You’re sore… You’re so tired you can scarcely move… You’re getting defeated …
You just have to bear it. What you learn when you do this is that sometimes - not always - the brightest insights are just on the other side of this decision.
Yesterday, I was rolling, tired, with a very competitive team mate. I was miserable. I hadn’t slept well the night before. The whole day had been a drag. I had no energy. Immediately after we started a voice in my mind started to list the ways that I could avoid engaging. I began by playing guard. I continually adjusted position to maintain distance. I was looking for any kind of outcome that would let me quit. Nothing came, so I kept going.
I had been here before. On the mats, but also in life. It went on.
Gradually, it crept up on me. Those feelings of antipathy and frustration were fading. Mere moments passed, but it was like they were never there in the first place. A few more moments and the payoff arrived. A guillotine. A tap.
I smiled, slapped hands, started again. It was easier now.
A Kimora. A tap.
By rights I ought not to have found those moments of clarity, but there they were, like there was no other way.
Because there was no other way over it, the best way was through it.
What I mean is that in our absolute depths our mind is adept at telling us what would happen if we stop, give up. We see pessimism, spun forward. The worst thing you can do is listen to that voice.
It doesn’t always get worse.

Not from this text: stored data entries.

(** * cyclonedx-gomod: the module graph of [internal/gomod]

    A shallow embedding of [internal/gomod/gomod.go] and
    [internal/gomod/version.go], and the properties of the module graph
    that the specification states about them.

    Go strings are byte sequences: they are modelled as [string], one
    [ascii] per byte.  A [*Module] is modelled as a reference into the
    module slice ([ModRef]), so that the in-place updates of
    [parseModuleGraph] and [resolveLocalModule] are visible through every
    alias, as they are in the Go code. *)

From Stdlib Require Import ZArith Lia Ascii String.
From stdpp Require Import base option list strings pretty.

Local Open Scope string_scope.
Local Open Scope list_scope.

(** ** Results of fallible code *)

(** Go errors.  [ErrNoGoModule] is the package's own sentinel;
    [ErrObjectNotFound] is [plumbing.ErrObjectNotFound]; [ErrEOF] is
    [io.EOF]; [ErrExternal] stands for an error value produced by a
    collaborator (the go command, go-git, the JSON decoder, dirhash);
    [ErrFormatted] is a [fmt.Errorf] without [%w]; [ErrWrapped] is a
    [fmt.Errorf] with [%w]: it keeps the formatted message and the cause. *)
Inductive error : Type :=
| ErrNoGoModule
| ErrObjectNotFound
| ErrEOF
| ErrExternal (msg : string)
| ErrFormatted (msg : string)
| ErrWrapped (msg : string) (cause : error).

Definition errorText (e : error) : string :=
  match e with
  | ErrNoGoModule => "not a Go module"
  | ErrObjectNotFound => "object not found"
  | ErrEOF => "EOF"
  | ErrExternal msg => msg
  | ErrFormatted msg => msg
  | ErrWrapped msg _ => msg
  end.

Fixpoint error_eqb (a b : error) : bool :=
  match a, b with
  | ErrNoGoModule, ErrNoGoModule => true
  | ErrObjectNotFound, ErrObjectNotFound => true
  | ErrEOF, ErrEOF => true
  | ErrExternal x, ErrExternal y => String.eqb x y
  | ErrFormatted x, ErrFormatted y => String.eqb x y
  | ErrWrapped x c, ErrWrapped y d => String.eqb x y && error_eqb c d
  | _, _ => false
  end.

(** [errors.Is]: the target is the error itself or a cause in its chain. *)
Fixpoint errors_Is (e target : error) : bool :=
  error_eqb e target ||
  match e with
  | ErrWrapped _ cause => errors_Is cause target
  | _ => false
  end.

(** A call returns a value, returns an error, or panics (a run-time
    panic is not an [error]: it unwinds and crashes the program). *)
Inductive result (A : Type) : Type :=
| Ok (a : A)
| Err (e : error)
| Panic (msg : string).
Arguments Ok {A} a.
Arguments Err {A} e.
Arguments Panic {A} msg.

Definition rbind {A B : Type} (r : result A) (k : A -> result B) : result B :=
  match r with
  | Ok a => k a
  | Err e => Err e
  | Panic msg => Panic msg
  end.

(** [fmt.Errorf(prefix + ": %w", err)] applied to a failed call. *)
Definition wrapErr {A : Type} (prefix : string) (r : result A) : result A :=
  match r with
  | Err e => Err (ErrWrapped (prefix +:+ ": " +:+ errorText e) e)
  | other => other
  end.

Definition isOk {A : Type} (r : result A) : bool :=
  match r with Ok _ => true | _ => false end.

(** ** Package [strings] on byte strings *)

Module strings.

Definition byte (c : ascii) : N := N_of_ascii c.

(** The ASCII white space of [unicode.IsSpace]: TAB, LF, VT, FF, CR, SP. *)
Definition asciiSpace (b : N) : bool :=
  ((9 <=? b) && (b <=? 13) || (b =? 32))%N.

(** Number of bytes of the white-space rune that [s] starts with, 0 when
    it starts with none.  Besides the ASCII ones, [unicode.IsSpace] holds
    of U+0085, U+00A0, U+1680, U+2000..U+200A, U+2028, U+2029, U+202F,
    U+205F and U+3000, recognised here by their UTF-8 encodings.  A lead
    byte of these encodings is never the continuation byte of another
    rune, so matching bytes is matching runes. *)
Definition spaceWidth (s : string) : nat :=
  match s with
  | EmptyString => 0
  | String c1 r1 =>
    let b1 := byte c1 in
    if asciiSpace b1 then 1 else
    match r1 with
    | EmptyString => 0
    | String c2 r2 =>
      let b2 := byte c2 in
      if ((b1 =? 194) && ((b2 =? 133) || (b2 =? 160)))%N then 2 else
      match r2 with
      | EmptyString => 0
      | String c3 _ =>
        let b3 := byte c3 in
        if (((b1 =? 225) && (b2 =? 154) && (b3 =? 128))
            || ((b1 =? 226) && (b2 =? 128)
                && (((128 <=? b3) && (b3 <=? 138))
                    || (b3 =? 168) || (b3 =? 169) || (b3 =? 175)))
            || ((b1 =? 226) && (b2 =? 129) && (b3 =? 159))
            || ((b1 =? 227) && (b2 =? 128) && (b3 =? 128)))%N
        then 3 else 0
      end
    end
  end.

Definition flush (cur : string) : list string :=
  if String.eqb cur "" then [] else [cur].

(** [skip] counts the bytes still to drop of the white-space rune being
    read; [cur] is the field being read. *)
Fixpoint fieldsFrom (skip : nat) (cur : string) (s : string) : list string :=
  match s with
  | EmptyString => flush cur
  | String c r =>
    match skip with
    | S k => fieldsFrom k cur r
    | O =>
      match spaceWidth s with
      | O => fieldsFrom 0 (cur +:+ String c "") r
      | S k => flush cur ++ fieldsFrom k "" r
      end
    end
  end.

(** [strings.Fields] *)
Definition Fields (s : string) : list string := fieldsFrom 0 "" s.

Fixpoint trimLeftFrom (skip : nat) (s : string) : string :=
  match s with
  | EmptyString => ""
  | String c r =>
    match skip with
    | S k => trimLeftFrom k r
    | O =>
      match spaceWidth s with
      | O => s
      | S k => trimLeftFrom k r
      end
    end
  end.

Fixpoint allSpaceFrom (skip : nat) (s : string) : bool :=
  match s with
  | EmptyString => true
  | String c r =>
    match skip with
    | S k => allSpaceFrom k r
    | O =>
      match spaceWidth s with
      | O => false
      | S k => allSpaceFrom k r
      end
    end
  end.

Fixpoint trimRight (s : string) : string :=
  match s with
  | EmptyString => ""
  | String c r => if allSpaceFrom 0 s then "" else String c (trimRight r)
  end.

(** [strings.TrimSpace] *)
Definition TrimSpace (s : string) : string := trimRight (trimLeftFrom 0 s).

(** [strings.HasPrefix] *)
Definition HasPrefix (s pre : string) : bool := String.prefix pre s.

Fixpoint drop (n : nat) (s : string) : string :=
  match n, s with
  | S k, String _ r => drop k r
  | _, _ => s
  end.

(** [strings.TrimPrefix] *)
Definition TrimPrefix (s pre : string) : string :=
  if HasPrefix s pre then drop (String.length pre) s else s.

(** [strings.Join] *)
Fixpoint Join (elems : list string) (sep : string) : string :=
  match elems with
  | [] => ""
  | [e] => e
  | e :: rest => e +:+ sep +:+ Join rest sep
  end.

End strings.

(** ** [bufio.Scanner] with the default [ScanLines] split *)

Module bufio.

(** [bufio.MaxScanTokenSize] *)
Definition MaxScanTokenSize : N := 65536.

Definition LF : ascii := ascii_of_nat 10.
Definition CR : ascii := ascii_of_nat 13.

Fixpoint dropCR (s : string) : string :=
  match s with
  | EmptyString => ""
  | String c EmptyString => if Ascii.eqb c CR then "" else s
  | String c r => String c (dropCR r)
  end.

(** The tokens [Scan] yields until it returns false.  [cur] is the
    line being read and [n] its length.  A line reaching
    [MaxScanTokenSize] bytes without its newline fills the buffer:
    [Scan] returns false with [ErrTooLong] and nothing more is
    yielded.  The callers in this package never look at
    [scanner.Err()], so the model drops it as well. *)
Fixpoint scanFrom (cur : string) (n : N) (s : string) : list string :=
  match s with
  | EmptyString => if (n =? 0)%N then [] else [dropCR cur]
  | String c r =>
    if Ascii.eqb c LF then dropCR cur :: scanFrom "" 0 r
    else if (MaxScanTokenSize <=? n + 1)%N then []
    else scanFrom (cur +:+ String c "") (n + 1) r
  end.

Definition scanLines (input : string) : list string := scanFrom "" 0 input.

End bufio.

(** ** Package [path/filepath] (Unix) *)

Module filepath.

Definition slash : ascii := "/"%char.

(** The elements of a path between its separators (empty elements
    included). *)
Fixpoint splitFrom (cur : string) (s : string) : list string :=
  match s with
  | EmptyString => [cur]
  | String c r =>
    if Ascii.eqb c slash then cur :: splitFrom "" r
    else splitFrom (cur +:+ String c "") r
  end.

What you can’t see is that there is someplace else, somewhere good—that place where taking a smashing on the mats can turn to an advantage in a heartbeat. A place where you find those frustrating hours on the mat have added to something, that the growing pains have become something better.
Jiu Jitsu is valuable because it is hard, nobody knows how a roll will end. It won’t always get worse.
What we need is to keep pushing through the ups and downs, to bear it. There may be a slight sight of goodness. What’s in that sliver of light? Its YOU. It’s your potential game plan, it’s your potential that is barely recognisable, and is adept in BJJ more than you know.
When you do Jiu Jitsu, you already know that sometimes things can get unbelievably or abruptly, and even awe-inspiringly worse. But it might not, it might get better. That’s why you stick with it. That’s why you keep rolling. That’s why you don’t quit.
Or maybe I just need to get more sleep.